Each time I entered this medium, I got the impression that I’d walked into a bacchanalian party that was in full swing. A stranger would hiss an abbreviated response to an invisible interlocutor somewhere.
Elsewhere, a reveler would introduce a link through a shoddy spectacle of grammatical massacre. In a corner, a seller would drone on day in and day out, trying to draw attention to his or her wares. A coffee brand would gurgle away noisily about the virtues of a new brew.
Dear reader, I am speaking of Twitter, and what kept me away from it much longer than perhaps, the most of you.
The Twitterverse has become a crowded, messy place, bursting with the raucous gabbing of some 100 million active users, each screaming to be heard over the din, and who are responsible for issuing an average of 230 million tweets a day. No less formidable is the size of the forest of Twitter clients, which includes everything from TweetDeck to yFrog to Twellow.
Tim O’Reilly, the CEO of technology publisher O’Reilly Media, once told the Los Angeles Times, “Twitter is the most minimal newspaper.”
Oh, really? I could be the editorial equivalent of a Victorian prude, with a pink parasol, but I can’t imagine a single newspaper—even the riffraff among them—that would publish the sort of intellectual flotsam that abounds on Twitter.
Seeing the lamentable state of this written communication style, some self-appointed vigilantes have taken it upon themselves to point out to the culprits their mistakes. They scold them, shame them, and poke fun at them publicly.
But, what will a handful of grammar cops do? It’s a carnival of mediocrity out there, where the signal-to-noise ratio is woefully low. An oft-heard beef about the network is that it doesn’t give the user enough room to write complete sentences. The wall closes in at 140 characters.
True, space is scare.
But, it’s not that. It’s us. We neither take the time nor make the effort to write clear and unabridged thoughts that are grammatically error-free and light on exclamation points.
When I signed up for Twitter last year, I was surprised to see just how much I could squeeze into a single tweet—23 whole words. Maneuvering one’s ideas on Twitter calls for delicate finesse and precision. It reminds me of the two-pan balance of the analog days, where a fraction of a pound could tilt it. On Twitter, the scant weight of a comma can upset the equilibrium of an Sanforized thought, and cause it to fail to upload.
This, more than any other social media platform, takes the rap for maiming our writing skills. I’m not being a Twitter evangelist when I say this, but we can’t really fault the service for eating away at our sense of proper English.

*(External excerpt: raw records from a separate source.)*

(* ===== verification/EarlySuspend.v ===== *)
(** Early suspend (kernel/power/earlysuspend.c, include/linux/earlysuspend.h): the
    handlers that turn off the screen and the input devices when user space asks for sleep, before
    the last wake lock is released.

    A definition is what a routine does in one locked section.  The two work items run one
    after the other on [suspend_work_queue]; handlers are called with the mutex held but without the
    spin lock, so requests may come between any two calls.  A registration holds the mutex too, but
    neither a request nor the end of a work item needs it, so these may come between the moment a
    handler is put on the list and the call of its [suspend].  The wake lock the code takes and
    releases is known by what it promises ([MainLock]); the calls of the handlers are recorded.
    The work [suspend_work] of kernel/power/wakelock.c runs on the same queue; all it does to this file
    is to keep the worker thread busy, which any delay between two moves of the thread allows for. *)
From stdpp Require Import sorting.
From S2P Require Import Prelude.

Local Open Scope kernel_scope.

(** ** What the code asks of wake locks *)

(** [wake_lock(&main_wake_lock)] and [wake_unlock(&main_wake_lock)] on a state [W] of the wake
    locks, with what the environment [E] supplies; [ml_other] are the moves of the other users. *)
Class MainLock (W E : Type) := {
  ml_lock : E -> W -> option W;
  ml_unlock : E -> W -> option W;
  ml_other : W -> W -> Prop;
  ml_held : W -> bool;
  ml_ok : W -> Prop;
  ml_lock_ok e w : ml_ok w -> exists w', ml_lock e w = Some w' /\ ml_ok w' /\ ml_held w' = true;
  ml_unlock_ok e w : ml_ok w -> exists w', ml_unlock e w = Some w' /\ ml_ok w' /\ ml_held w' = false;
  ml_other_ok w w' : ml_ok w -> ml_other w w' -> ml_ok w' /\ ml_held w' = ml_held w }.

(** ** Data *)

Definition SUSPEND_REQUESTED : Z := 0x1.
Definition SUSPENDED : Z := 0x2.
Definition SUSPEND_REQUESTED_AND_SUSPENDED : Z := Z.lor SUSPEND_REQUESTED SUSPENDED.
Definition PM_SUSPEND_ON : Z := 0.
Definition PM_SUSPEND_MEM : Z := 3.

(** A [struct early_suspend]; the functions are there or NULL. *)
Record early_suspend_t := Handler { level : Z; suspend : bool; resume : bool }.

Inductive work := EarlySuspendWork | LateResumeWork.
#[global] Instance work_eq_dec : EqDecision work.
Proof. solve_decision. Defined.

(** What the worker thread is doing. *)
Inductive worker :=
| Waiting
| EarlyStart                       (** [early_suspend] was called *)
| EarlyCalls (rest : list nat)     (** it has the mutex and still calls these *)
| EarlyEnd                         (** it is past the mutex *)
| LateStart                        (** [late_resume] was called *)
| LateCalls (rest : list nat).

(** What happened to the handlers. *)
Inductive event := Registered (h : nat) (o : early_suspend_t) | Suspended (h : nat) | Resumed (h : nat).

Record es (W : Type) := Es {
  state : Z;
  early_suspend_handlers : list nat;
  objects : gmap nat early_suspend_t;
  requested_suspend_state : Z;
  suspend_work_queue : list work;
  thread : worker;
  registering : option nat;             (** put on the list, its registration not finished *)
  locks : W;
  events : list event }.                (** the latest first *)
Arguments Es {W}. Arguments state {W}. Arguments early_suspend_handlers {W}. Arguments objects {W}.
Arguments requested_suspend_state {W}. Arguments suspend_work_queue {W}. Arguments thread {W}.
Arguments registering {W}. Arguments locks {W}. Arguments events {W}.

Section Code.
Context {W E : Type} `{MainLock W E}.
Implicit Types s : es W.

Definition set_state (v : Z) s : es W :=
  Es v (early_suspend_handlers s) (objects s) (requested_suspend_state s) (suspend_work_queue s) (thread s) (registering s) (locks s) (events s).
Definition set_handlers (l : list nat) s : es W :=
  Es (state s) l (objects s) (requested_suspend_state s) (suspend_work_queue s) (thread s) (registering s) (locks s) (events s).
Definition set_requested (v : Z) s : es W :=
  Es (state s) (early_suspend_handlers s) (objects s) v (suspend_work_queue s) (thread s) (registering s) (locks s) (events s).
Definition set_queue (q : list work) s : es W :=
  Es (state s) (early_suspend_handlers s) (objects s) (requested_suspend_state s) q (thread s) (registering s) (locks s) (events s).
Definition set_thread (t : worker) s : es W :=
  Es (state s) (early_suspend_handlers s) (objects s) (requested_suspend_state s) (suspend_work_queue s) t (registering s) (locks s) (events s).
Definition set_locks (w : W) s : es W :=
  Es (state s) (early_suspend_handlers s) (objects s) (requested_suspend_state s) (suspend_work_queue s) (thread s) (registering s) w (events s).
Definition set_registering (r : option nat) s : es W :=
  Es (state s) (early_suspend_handlers s) (objects s) (requested_suspend_state s) (suspend_work_queue s) (thread s) r (locks s) (events s).
Definition log (v : event) s : es W :=
  Es (state s) (early_suspend_handlers s) (objects s) (requested_suspend_state s) (suspend_work_queue s) (thread s) (registering s) (locks s) (v :: events s).

(** [queue_work] does nothing when the work is pending. *)
Definition queue_work (w : work) s : es W :=
  if bool_decide (w ∈ suspend_work_queue s) then s else set_queue (suspend_work_queue s ++ [w]) s.

(** [if (h->suspend) h->suspend(h);] *)
Definition call_suspend (h : nat) s : option (es W) :=
  o ← objects s !! h; Some (if suspend o then log (Suspended h) s else s).
Definition call_resume (h : nat) s : option (es W) :=
  o ← objects s !! h; Some (if resume o then log (Resumed h) s else s).

(** ** Registration *)

(** The [list_for_each] that stops at the first handler of a higher level, and the
    [list_add_tail] before it. *)
Fixpoint add_sorted (objs : gmap nat early_suspend_t) (new_level : Z) (handler : nat) (l : list nat) : option (list nat) :=
  match l with
  | [] => Some [handler]
  | e :: l' =>
    o ← objs !! e;
    if new_level <? level o then Some (handler :: l)
    else l'' ← add_sorted objs new_level handler l'; Some (e :: l'')
  end.

(** [register_early_suspend] takes the mutex and puts the handler on the list ... *)
Definition register_add (handler : nat) (o : early_suspend_t) s : option (es W) :=
  if bool_decide (handler ∈ early_suspend_handlers s) then None else
  let s := log (Registered handler o)
             (Es (state s) (early_suspend_handlers s) (<[handler := o]> (objects s)) (requested_suspend_state s)
                (suspend_work_queue s) (thread s) (registering s) (locks s) (events s)) in
  l ← add_sorted (objects s) (level o) handler (early_suspend_handlers s);
  Some (set_registering (Some handler) (set_handlers l s)).

(** ... then calls its [suspend] if the others were called, and lets the mutex go.  The bit
    [SUSPENDED] that it reads changes only under the mutex. *)
Definition register_call s : option (es W) :=
  match registering s with
  | None => Some s
  | Some handler =>
    s ← (if negb (Z.land (state s) SUSPENDED =? 0) then call_suspend handler s else Some s);
    Some (set_registering None s)
  end.

(** The whole, when nothing comes between. *)
Definition register_early_suspend (handler : nat) (o : early_suspend_t) s : option (es W) :=
  s ← register_add handler o s; register_call s.

Definition unregister_early_suspend (handler : nat) s : option (es W) :=
  if bool_decide (handler ∈ early_suspend_handlers s)
  then Some (set_handlers (filter (fun x => x <> handler) (early_suspend_handlers s)) s) else None.

(** ** The work items *)

(** [early_suspend] up to the first call: the second result says that it goes on. *)
Definition early_suspend_enter s : es W * bool :=
  if state s =? SUSPEND_REQUESTED then (set_state (Z.lor (state s) SUSPENDED) s, true) else (s, false).

(** Its last section, after [sys_sync] or an abort. *)
Definition early_suspend_exit (e : E) s : option (es W) :=
  if state s =? SUSPEND_REQUESTED_AND_SUSPENDED then w ← ml_unlock e (locks s); Some (set_locks w s) else Some s.

Definition late_resume_enter s : es W * bool :=
  if state s =? SUSPENDED then (set_state (Z.land (state s) (Z.lnot SUSPENDED)) s, true) else (s, false).

(** One move of the worker thread. *)
Definition worker_step (e : E) s : option (es W) :=
  match thread s with
  | Waiting =>
    match suspend_work_queue s with
    | [] => Some s
    | EarlySuspendWork :: q => Some (set_thread EarlyStart (set_queue q s))
    | LateResumeWork :: q => Some (set_thread LateStart (set_queue q s))
    end
  | EarlyStart =>
    let '(s, go) := early_suspend_enter s in
    Some (set_thread (if go then EarlyCalls (early_suspend_handlers s) else EarlyEnd) s)
  | EarlyCalls [] => Some (set_thread EarlyEnd s)
  | EarlyCalls (h :: rest) => s ← call_suspend h s; Some (set_thread (EarlyCalls rest) s)
  | EarlyEnd => s ← early_suspend_exit e s; Some (set_thread Waiting s)
  | LateStart =>
    let '(s, go) := late_resume_enter s in
    Some (set_thread (if go then LateCalls (rev (early_suspend_handlers s)) else Waiting) s)
  | LateCalls [] => Some (set_thread Waiting s)
  | LateCalls (h :: rest) => s ← call_resume h s; Some (set_thread (LateCalls rest) s)
  end.

(** ** Requests of user space *)

Definition request_suspend_state (e : E) (new_state : Z) s : option (es W) :=
  let old_sleep := negb (Z.land (state s) SUSPEND_REQUESTED =? 0) in
  s ← (if negb old_sleep && negb (new_state =? PM_SUSPEND_ON) then
         Some (queue_work EarlySuspendWork (set_state (Z.lor (state s) SUSPEND_REQUESTED) s))
       else if old_sleep && (new_state =? PM_SUSPEND_ON) then
         let s := set_state (Z.land (state s) (Z.lnot SUSPEND_REQUESTED)) s in
         w ← ml_lock e (locks s);
         Some (queue_work LateResumeWork (set_locks w s))
       else Some s);
  Some (set_requested new_state s).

Twitter defines itself as a “micro-blogging” service. I follow that to the tee. Tweets, to me, are hence, short bursts of miniature posts. Twitter is a school for honing my précis-writing skills, a forum that teaches me to compose my thoughts in a manner that makes the optimal use of space.
So, I set out to challenge my own premise. I decided to distill an entire non-fiction book of 300-odd pages into a convoy of tweets. The proof of what I humbly regard as my modest achievement, is a string of 214 hopefully legible tweets, or roughly 4,922 characters.